Um dia de julho
Helena abriu a janela para a manhã de sábado. O sol projetou-se por sobre os móveis, dourando as paredes da sala de jantar. Belo dia para caminhar, passo não muito frouxo, ao longo das ruas retas, quadriculadas da cidade. Calçou os tênis, vestiu um abrigo e enfrentou com prazer o ar frio da manhazinha. Boa terapia aquela, varar o centro ainda um tanto deserto, sentindo um calor bom no corpo, o sangue circulando mais rápido, os moradores começando o dia, uns ainda tímidos, outros já francamente decididos rumo a seu objetivo. Portas e janelas eram abertas, pessoas punham o pé para fora de casa, ou simplesmente lançavam um olhar curioso para a rua, tentando averiguar o tempo. Aquele despertar coletivo lhe fazia bem, respirar os primeiros humores do dia, entregar a mente a um livre pensar, distante de tudo que pudesse representar preocupação ou sofrimento. Ficava às vezes triste ao deparar com calçadas quebradas, ou, o que lhe parecia pior, com marcas de relaxamento do povo, como lixo solto pelo chão. Mas, continuava, deixando de lado as más impressões. A brisa no rosto a estimulava, apressava o passo, tinha até vontade de soltar-se numa corrida. O ambiente já lhe era tão familiar que não se dava conta dos pormenores que continha, as casas não se distinguiam entre si, faziam apenas parte do contorno da rua, elementos pelos quais passava inconsciente, atenta somente à sensação que usufruía, aberta às idéias que relampeavam em seu espírito, iluminando-o e, em seguida, devolvendo-o a seu anterior repouso.

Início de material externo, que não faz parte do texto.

(** The inheritance example of the specification: the default has no table,
    and [foo] gets none. *)
Example inheritance_example :
  serviceStrategies (buildStore Sample.probability Sample.plainDoc).1 !! "foo" =
  Some {| api_v2.StrategyType := api_v2.SamplingStrategyType_PROBABILISTIC;
          api_v2.ProbabilisticSampling := Some {| api_v2.SamplingRate := 0.8 |};
          api_v2.RateLimitingSampling := None;
          api_v2.OperationSampling := None |}.
Proof. vm_compute. reflexivity. Qed.

(** A rate-limiting service without overrides gets no table, whatever the
    default has. *)
Example inheritance_rate_limiting :
  serviceStrategies (buildStore Sample.probability Sample.mergeDoc).1 !! "baz" =
  Some {| api_v2.StrategyType := api_v2.SamplingStrategyType_RATE_LIMITING;
          api_v2.ProbabilisticSampling := None;
          api_v2.RateLimitingSampling := Some {| api_v2.MaxTracesPerSecond := 5 |};
          api_v2.OperationSampling := None |}.
Proof. vm_compute. reflexivity. Qed.

(** The full example of the specification. *)
Example full_example :
  let st := (buildStore Sample.probability Sample.fullDoc).1 in
  serviceStrategies st !! "foo" =
    Some {| api_v2.StrategyType := api_v2.SamplingStrategyType_PROBABILISTIC;
            api_v2.ProbabilisticSampling :=
              Some {| api_v2.SamplingRate := 0.8 |};
            api_v2.RateLimitingSampling := None;
            api_v2.OperationSampling :=
              Some {| api_v2.DefaultSamplingProbability := 0.8;
                      api_v2.PerOperationStrategies :=
                        [Sample.entry "op1" 0.2] |} |} /\
  serviceStrategies st !! "bar" = None /\
  defaultStrategy st =
    {| api_v2.StrategyType := api_v2.SamplingStrategyType_PROBABILISTIC;
       api_v2.ProbabilisticSampling := Some {| api_v2.SamplingRate := 0.5 |};
       api_v2.RateLimitingSampling := None;
       api_v2.OperationSampling := None |}.
Proof. vm_compute. repeat split; reflexivity. Qed.

(** ** Overrides that are dropped, and unknown types *)

Lemma parseStrategy_rateLimiting_log (p : float) (s : strategy) :
  Type_ s = samplerTypeRateLimiting -> (parseStrategy p s).2 = [].
Proof.
  intros Hs. unfold parseStrategy. rewrite Hs.
  by repeat case_decide.
Qed.

Lemma operationLog_dropped (p probability : float) (o : operationStrategy) :
  Type_ (op_strategy o) = samplerTypeRateLimiting ->
  operationLog p probability o = [droppedWarning probability o].
Proof.
  intros Ho. unfold operationLog.
  rewrite parseStrategy_rateLimiting_log by done. by case_decide.
Qed.

Lemma retained_dropped (o : operationStrategy) (l1 l2 : list operationStrategy) :
  Type_ (op_strategy o) = samplerTypeRateLimiting ->
  retained (l1 ++ o :: l2) = retained (l1 ++ l2).
Proof.
  intros Ho. unfold retained. rewrite !filter_app.
  by rewrite filter_cons_False by (by intros Hn).
Qed.

(** Beside another override, a dropped override leaves the whole response of
    the service as it is without it. *)
Lemma dropped_override_response (p : float) (o : operationStrategy)
    (s : serviceStrategy) (l1 l2 : list operationStrategy) :
  Type_ (op_strategy o) = samplerTypeRateLimiting ->
  l1 ++ l2 <> [] ->
  (parseServiceStrategies p (withOperationStrategies s (l1 ++ o :: l2))).1 =
  (parseServiceStrategies p (withOperationStrategies s (l1 ++ l2))).1.
Proof.
  intros Ho Hne. rewrite !parseServiceStrategies_fst. cbn [OperationStrategies
    withOperationStrategies svc_strategy]. cbn zeta.
  rewrite (retained_dropped o l1 l2 Ho).
  destruct (l1 ++ l2) eqn:H12; [done|]. by destruct l1.
Qed.

(** C7, as stated, fails: an override that is dropped is not without effect
    when it is the only override of its strategy. The resolver tests the
    length of the list of overrides before it resolves them, so a table is
    attached although it gets no entry; for a rate-limiting service under a
    default that has a table, the loop of [parseStrategies] then merges the
    entries of the default into it, and a lookup returns a table where it
    returns none for the same service without the override. *)
Lemma lone_dropped_override_counterexample :
  let o := Sample.override "A" (Sample.rateLimiting 5) in
  let foo := Sample.service "foo" (Sample.probabilistic 0.8) [] in
  let svc := Sample.service "svc" (Sample.rateLimiting 2) [] in
  let doc s :=
    {| DefaultStrategy :=
         Some (Sample.service "" (Sample.probabilistic 0.5)
                 [Sample.override "A" (Sample.probabilistic 0.1)]);
       ServiceStrategies := [s] |} in
  let stored s :=
    serviceStrategies (buildStore Sample.probability (doc s)).1 !! "svc" in
  Type_ (op_strategy o) = samplerTypeRateLimiting /\
  (parseServiceStrategies Sample.probability
     (withOperationStrategies foo [o])).1 <>
  (parseServiceStrategies Sample.probability
     (withOperationStrategies foo [])).1 /\
  api_v2.OperationSampling <$> stored (withOperationStrategies svc []) =
    Some None /\
  api_v2.OperationSampling <$> stored (withOperationStrategies svc [o]) =
    Some (Some {| api_v2.DefaultSamplingProbability := Sample.probability;
                  api_v2.PerOperationStrategies := [Sample.entry "A" 0.1] |}).
Proof.
  vm_compute. split; [reflexivity|]. split; [|split; reflexivity].
  intros Heq. discriminate Heq.
Qed.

Era a sua terapia, e, assim pensando, respirou fundo, extraindo todo o prazer possível daquela simples caminhada. Momento de carregar, ou recarregar, as baterias. Daí a pouco, um olhar para o relógio, numa atitude de quem já sabe o que vai encontrar, confirmou-lhe que era hora de encarar a realidade. Cada um com seus compromissos, a regra era não abusar. A cidade já amanhecera, as pessoas cruzavam-se ao longo das ruas, como se tivesse soado o instante de cada um deixar a sua toca. Escolheu uma rua tranqüila para fazer o caminho de volta. E, enquanto se dirigia para casa, vinham-lhe à cabeça as tarefas do dia, tudo o que a esperava no decorrer daquele sábado, belo sábado de inverno. Chutou mentalmente, para bem longe, as tensões que a rondavam. Seu espaço de lazer precisava ser respeitado, sobretudo por ela própria. Concordava com a velha máxima de que tudo tinha o seu tempo.
Sentia-se revitalizada quando colocou a chave na fechadura. A enfermeira, já de casacão, havia escondido os cabelos claros por baixo de uma touca de lã.
- O Beto está pronto.
Seu olhar girou pela peça, numa espécie de reconhecimento. Tudo estava no seu devido lugar. Depois, deteve-se na mulher.
- Está um dia muito bonito, aproveite.
A outra surpreendeu-se, diante de tanta disposição. Perguntou, esfregando as mãos:
- Não está muito frio na rua?
- Bastante. Mas olhe o sol!
O rapaz, espichando-se na cadeira de rodas, começou a bater palmas. Então, contorcendo-se, repetiu: o sol! Helena correu para o filho, com um sorriso compreensivo. Um sorriso compreensivo e terno. Também ele queria participar, estava no seu direito. Sem pronunciar qualquer palavra, empurrou-o para fora, para que ambos pudessem vivenciar juntos aquele dia.